Many nurses and patients simply accept that multiple PIVCs may be needed over the course of treatment. Changing that mindset starts by improving nurses’ knowledge of this vital procedure, including information on the most common causes of PIVC failure:

  • Insertion site Areas of flexion cannot continue to be nurses’ “go-to” insertion sites. Although they may offer easy access, they are not the best for patients. Data prove that using these areas contribute to shorter dwell times, as well as more infections and mechanical phlebitis.5 In addition, patients experience increased discomfort and dissatisfaction with PIVCs in the hand, wrist, or antecubital (AC) area. 6
  • Infusate characteristics Nurses need to understand how various infusates affect their patients’ vasculature. Extremes in osmolarity and pH, vesicants, and other irritants can have insulting effects on the intima of the vessels being accessed. For that reason, for example, caustic solutions should not be introduced into very-low flow areas where the blood return is unable to dilute the harsh endothelial interaction.
  • Clinical attitudes Healthcare culture tends to take PIVC devices for granted, overlooking them as if inconsequential. As a result, they may not be adequately cared for or maintained per policy.

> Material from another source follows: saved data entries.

(** X21.  A [decomposeGoal] that does not succeed, because the model
    router fails or the reply is rejected by the validator, leaves both
    histories and the uuid source as they were; and every call either
    succeeds or fails with a cause. *)
Theorem X21_failed_decomposeGoal_changes_nothing
    (engine : Engine) (env : Env) (goal : string)
    (context : AgentContext.t) (reply : RouterReply) :
  match fst (fst (decomposeGoal engine env goal context reply)) with
  | Decomposed _ => True
  | DecomposeFailed cause =>
      snd (fst (decomposeGoal engine env goal context reply)) = engine ∧
      snd (decomposeGoal engine env goal context reply) = env ∧
      match reply with
      | RouterFailed message => cause = RouterError message
      | RouterContent parse_result =>
          ∃ reason, cause = ValidationError (InvalidPlanFormat reason)
      end
  | DecomposeOutOfFuel => False
  end.
Proof.
  unfold decomposeGoal. destruct reply as [message|parse_result]; [done|].
  pose proof (validateDecomposition_returns parse_result) as Hret.
  destruct (validateDecomposition parse_result) as [d|e|] eqn:E; cbn;
    [done | | done].
  split_and!; [done | done |].
  unfold validateDecomposition, rethrow in E.
  destruct (match parse_result with Some _ => _ | None => _ end)
    as [?|e'|]; [done| |done].
  injection E as <-. by exists e'.
Qed.

Lemma reachable_executionHistory engine :
  reachable engine → executionHistory engine = ∅.
Proof.
  induction 1 as [|engine env goal context reply _ IH]; [done|].
  unfold decomposeGoal. destruct reply as [message|parse_result]; [done|].
  by destruct (validateDecomposition parse_result).
Qed.

(** X22.  No method of the engine writes to the execution history: in
    every state reachable from a fresh engine through [decomposeGoal],
    [getPlanningStats] reports no executions for any agent, and its
    success rate, average execution time and average quality score are
    0. *)
Theorem X22_execution_statistics_stay_zero
    (engine : Engine) (agentId : string) :
  reachable engine →
  totalExecutions (getPlanningStats engine agentId) = 0 ∧
  stats_successRate (getPlanningStats engine agentId) = JsNum.of_Z 0 ∧
  averageExecutionTime (getPlanningStats engine agentId) = JsNum.of_Z 0 ∧
  averageQualityScore (getPlanningStats engine agentId) = JsNum.of_Z 0.
Proof.
  intros Hreach%reachable_executionHistory.
  unfold getPlanningStats. rewrite Hreach, lookup_empty. by cbn.
Qed.
(** * The COCO dataset pipeline of torchvision's prototype datasets

    A shallow embedding of [torchvision/prototype/datasets/_builtin/coco.py]:
    the two annotation decoders, the two classifiers, the collation steps and
    the vocabulary builder, together with the part of Python's object model
    they rely on (dynamically typed JSON values, insertion-ordered
    dictionaries, exceptions, keyword-only arguments). *)

From Stdlib Require Import List String Ascii ZArith Bool Lia Permutation Sorted.
Import ListNotations.
Local Open Scope string_scope.

Set Implicit Arguments.
Set Warnings "-register-all".

(** ** Exceptions and the result monad *)

(** The exceptions the modelled code can raise.  [KeyError] carries the
    missing key; the other classes carry a short reason. *)
Inductive exn : Type :=
| KeyError (key : string)
| ValueError (why : string)
| TypeError (why : string)
| AttributeError (attr : string)
| IndexError (why : string)
| StopIteration
| TensorError.

(** A computation either returns a value or raises. *)
Inductive result (A : Type) : Type :=
| Ok (a : A)
| Raise (e : exn).
Arguments Ok {A} a.
Arguments Raise {A} e.

Definition bind {A B : Type} (m : result A) (k : A -> result B) : result B :=
  match m with
  | Ok a => k a
  | Raise e => Raise e
  end.

Notation "x <- m ;; k" := (bind m (fun x => k))
  (at level 61, m at next level, right associativity).
Notation "' p <- m ;; k" := (bind m (fun x => match x with p => k end))
  (at level 61, p pattern, m at next level, right associativity).

Definition raises {A : Type} (m : result A) : Prop := exists e, m = Raise e.

(** Map a fallible function over a list, left to right, stopping at the first
    exception. *)
Fixpoint mapM {A B : Type} (f : A -> result B) (l : list A) : result (list B) :=
  match l with
  | [] => Ok []
  | x :: l' => y <- f x ;; ys <- mapM f l' ;; Ok (y :: ys)
  end.

(** ** Insertion-ordered dictionaries with string keys

    A Python [dict] keeps its entries in insertion order, and [items()]
    walks them in that order, so a dictionary is an association list.
    Lookup reads the first binding of a key; [set] overwrites in place or
    appends; [remove] drops every binding of the key, so the operations
    behave as a map on any list. *)
Module PyDict.
Section Ops.
Variable V : Type.

Definition t : Type := list (string * V).

Fixpoint get (k : string) (d : t) : option V :=
  match d with
  | [] => None
  | (k', v) :: d' => if String.eqb k k' then Some v else get k d'
  end.

Definition mem (k : string) (d : t) : bool :=
  match get k d with Some _ => true | None => false end.

Fixpoint set (k : string) (v : V) (d : t) : t :=
  match d with
  | [] => [(k, v)]
  | (k', v') :: d' =>
      if String.eqb k k' then (k', v) :: d' else (k', v') :: set k v d'
  end.

Definition remove (k : string) (d : t) : t :=
  filter (fun kv => negb (String.eqb k (fst kv))) d.

Definition keys (d : t) : list string := map fst d.

(** [d[k]] *)
Definition getitem (k : string) (d : t) : result V :=
  match get k d with
  | Some v => Ok v
  | None => Raise (KeyError k)
  end.
(** ** C2: the six-hour freshness window of the in-memory cache *)

(** A call that went past the in-memory cache and was fulfilled leaves the
    rate it returns in the cache, stamped with its own start time. *)
Lemma resolution_is_cached w f t d s r s' tr :
  getExchangeRate w f t d s = (Fulfilled r, s', tr) -> tr <> [] ->
  cache_get (exchangeRatesCache s') d f t
  = Some {| rate := r; timestamp := clock_start w |}.
Proof.
  intros Heq Htr. pose proof (getExchangeRate_path w f t d s) as P.
  rewrite Heq in P.
  inversion P; subst; try congruence; cbn; apply cache_get_put.
Qed.

(** A cache miss starts with the lookup in the store. *)
Lemma miss_starts_with_select w f t d s :
  f <> t ->
  cache_hit (exchangeRatesCache s) d f t (clock_start w) = None ->
  exists tr, effects_of (getExchangeRate w f t d) s = DbSelect f t d :: tr.
Proof.
  intros Hne Hmiss. unfold effects_of.
  pose proof (getExchangeRate_path w f t d s) as P.
  inversion P; subst; try congruence; cbn; eauto.
Qed.

(** C2. Let the cache hold, for [(d, f, t)], a rate [r] stamped [t0] (the
    start time of the call that resolved it), [r] being a number other than
    zero. A call whose clock reads less than six hours after [t0], so in
    particular at [t0 + 5h59m], is fulfilled with [r], performs no effect (no
    lookup in the store, no request) and changes nothing. A call at
    [t0 + 6h] or later, so in particular at [t0 + 6h01m], is not served by
    the entry: it fails the test [now - timestamp < CACHE_EXPIRATION], made
    when the entry is read, and runs the resolution again, which starts with
    the lookup in the store, stops there when the store has a fresh row, and
    goes on to the provider when it has none and the limiter admits. *)
Theorem cache_freshness_window (w : Env) (f t : Currency) (d : string)
    (s : State) (r : float) (t0 : Z) :
  f <> t ->
  truthy r = true ->
  cache_get (exchangeRatesCache s) d f t = Some {| rate := r; timestamp := t0 |} ->
  (clock_start w - t0 < CACHE_EXPIRATION ->
     getExchangeRate w f t d s = (Fulfilled r, s, [])) /\
  (clock_start w = t0 + (5 * 60 + 59) * 60 * 1000 ->
     getExchangeRate w f t d s = (Fulfilled r, s, [])) /\
  (CACHE_EXPIRATION <= clock_start w - t0 ->
     cache_hit (exchangeRatesCache s) d f t (clock_start w) = None /\
     (exists tr, effects_of (getExchangeRate w f t d) s = DbSelect f t d :: tr) /\
     (forall row, store_fresh w s f t d = Some row ->
        outcome_of (getExchangeRate w f t d) s = Fulfilled (row_rate row) /\
        effects_of (getExchangeRate w f t d) s = [DbSelect f t d]) /\
     (store_fresh w s f t d = None -> limiter_admits w s ->
        exists tr, effects_of (getExchangeRate w f t d) s
                   = DbSelect f t d :: HttpGet (provider_url f) :: tr)) /\
  (clock_start w = t0 + (6 * 60 + 1) * 60 * 1000 ->
     exists tr, effects_of (getExchangeRate w f t d) s = DbSelect f t d :: tr).
Proof.
  intros Hne Hr Hget.
  assert (Hfresh : clock_start w - t0 < CACHE_EXPIRATION ->
                   getExchangeRate w f t d s = (Fulfilled r, s, [])).
  { intros Hlt. apply getExchangeRate_hit; [exact Hne|].
    unfold cache_hit. rewrite Hget. cbn. rewrite Hr. cbn.
    destruct (Z.ltb_spec (clock_start w - t0) CACHE_EXPIRATION);
      [reflexivity | lia]. }
  assert (Hstale : CACHE_EXPIRATION <= clock_start w - t0 ->
                   cache_hit (exchangeRatesCache s) d f t (clock_start w) = None).
  { intros Hge. unfold cache_hit. rewrite Hget. cbn.
    destruct (Z.ltb_spec (clock_start w - t0) CACHE_EXPIRATION); [lia|].
    by rewrite andb_false_r. }
  split; [exact Hfresh|]. split.
  { intros Heq. apply Hfresh. unfold CACHE_EXPIRATION. lia. }
  split.
  - intros Hge. specialize (Hstale Hge).
    split; [exact Hstale|]. split; [by apply miss_starts_with_select|]. split.
    + intros row Hrow. unfold outcome_of, effects_of.
      rewrite (getExchangeRate_store_hit w f t d s Hne Hstale row Hrow). auto.
    + intros Hnone Hadm. unfold effects_of.
      pose proof (getExchangeRate_path w f t d s) as P.
      inversion P; subst; try congruence; cbn; eauto.
  - intros Heq. apply miss_starts_with_select; [exact Hne|].
    apply Hstale. unfold CACHE_EXPIRATION. lia.
Qed.
Lemma keep_new_app (l1 l2 : list EventLink) (seen : gset string) :
  keep_new seen (l1 ++ l2) =
    keep_new seen l1 ++ keep_new (seen ∪ list_to_set (url <$> l1)) l2.
Proof.
  revert seen. induction l1 as [|e rest IH]; intros seen; simpl.
  - f_equal. set_solver.
  - destruct (decide (url e ∈ seen)) as [Hin|Hout].
    + rewrite IH. do 2 f_equal. set_solver.
    + simpl. rewrite IH. do 3 f_equal. set_solver.
Qed.

(** X1. A list without repeated addresses comes back unchanged, so that
    removing duplicates twice is the same as removing them once. *)
Theorem deduplicate_fixed (l : list EventLink) :
  (NoDup (url <$> l) → deduplicate l = l) ∧
  deduplicate (deduplicate l) = deduplicate l.
Proof.
  assert (Hfixed : ∀ k : list EventLink, NoDup (url <$> k) → deduplicate k = k).
  { intros k Hk. rewrite deduplicate_keep_new. apply keep_new_fresh; [done|set_solver]. }
  split; [apply Hfixed|]. apply Hfixed.
  rewrite deduplicate_keep_new. apply keep_new_NoDup.
Qed.

Lemma deduplicate_fixed_witness :
  let l := [ {| name := "a"; url := "u1" |}; {| name := "b"; url := "u2" |} ] in
  deduplicate l = l ∧ deduplicate (deduplicate l) = deduplicate l.
Proof.
  destruct (deduplicate_fixed [ {| name := "a"; url := "u1" |}; {| name := "b"; url := "u2" |} ])
    as [Hfixed Htwice].
  split; [|exact Htwice]. apply Hfixed.
  apply (bool_decide_unpack _). vm_compute. exact I.
Defined.

(** X2. Removing duplicates from the links of several pages put end to end
    keeps the deduplicated links of the earlier pages and, after them, the
    deduplicated links of the later pages whose address the earlier pages
    do not have. *)
Theorem deduplicate_app (l1 l2 : list EventLink) :
  deduplicate (l1 ++ l2) =
    deduplicate l1 ++ filter (fun e => url e ∉ url <$> l1) (deduplicate l2).
Proof.
  rewrite !deduplicate_keep_new, keep_new_app. f_equal.
  rewrite (union_comm_L ∅), keep_new_filter.
  apply list_filter_iff. intros e. by rewrite elem_of_list_to_set.
Qed.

Increased healthcare costs and length of treatment can result from neglecting these factors.4 Therefore, PIVC placement is much more than putting a needle and tube in an arm. Sliding a catheter over a needle into a vein is a task. Teaching critical thinking and the procedure of venous access is the missing link in PIVC education.

PIVC insertion is an intentional process. Various factors must be taken into consideration to determine where and how to place the best device for the least amount of patient discomfort and the greatest likelihood of lasting throughout the duration of therapy. These factors include the patient’s age, medical history, current diagnosis, and planned therapy. Is the patient undergoing outpatient surgery, for example, or do they have osteomyelitis? The insertion site chosen should reflect a multitude of patient and clinical needs.

For oncology nurses in particular, comprehensive training on PIVC insertion, care, and maintenance is paramount for patient safety. PIVCs are a huge source of infection for all patients, but the risk for patients with cancer is exponentially higher due to chemotherapy-induced neutropenia.7 Every nurse on the oncology floor should know that the risk of infection and thrombosis from PIVCs is higher for these patients than almost any other group. 7

Still, healthcare professionals will only begin to view PIVCs as consequential to patient care if PIVC use becomes a consistent part of medical education. A more organized and comprehensive training approach is necessary.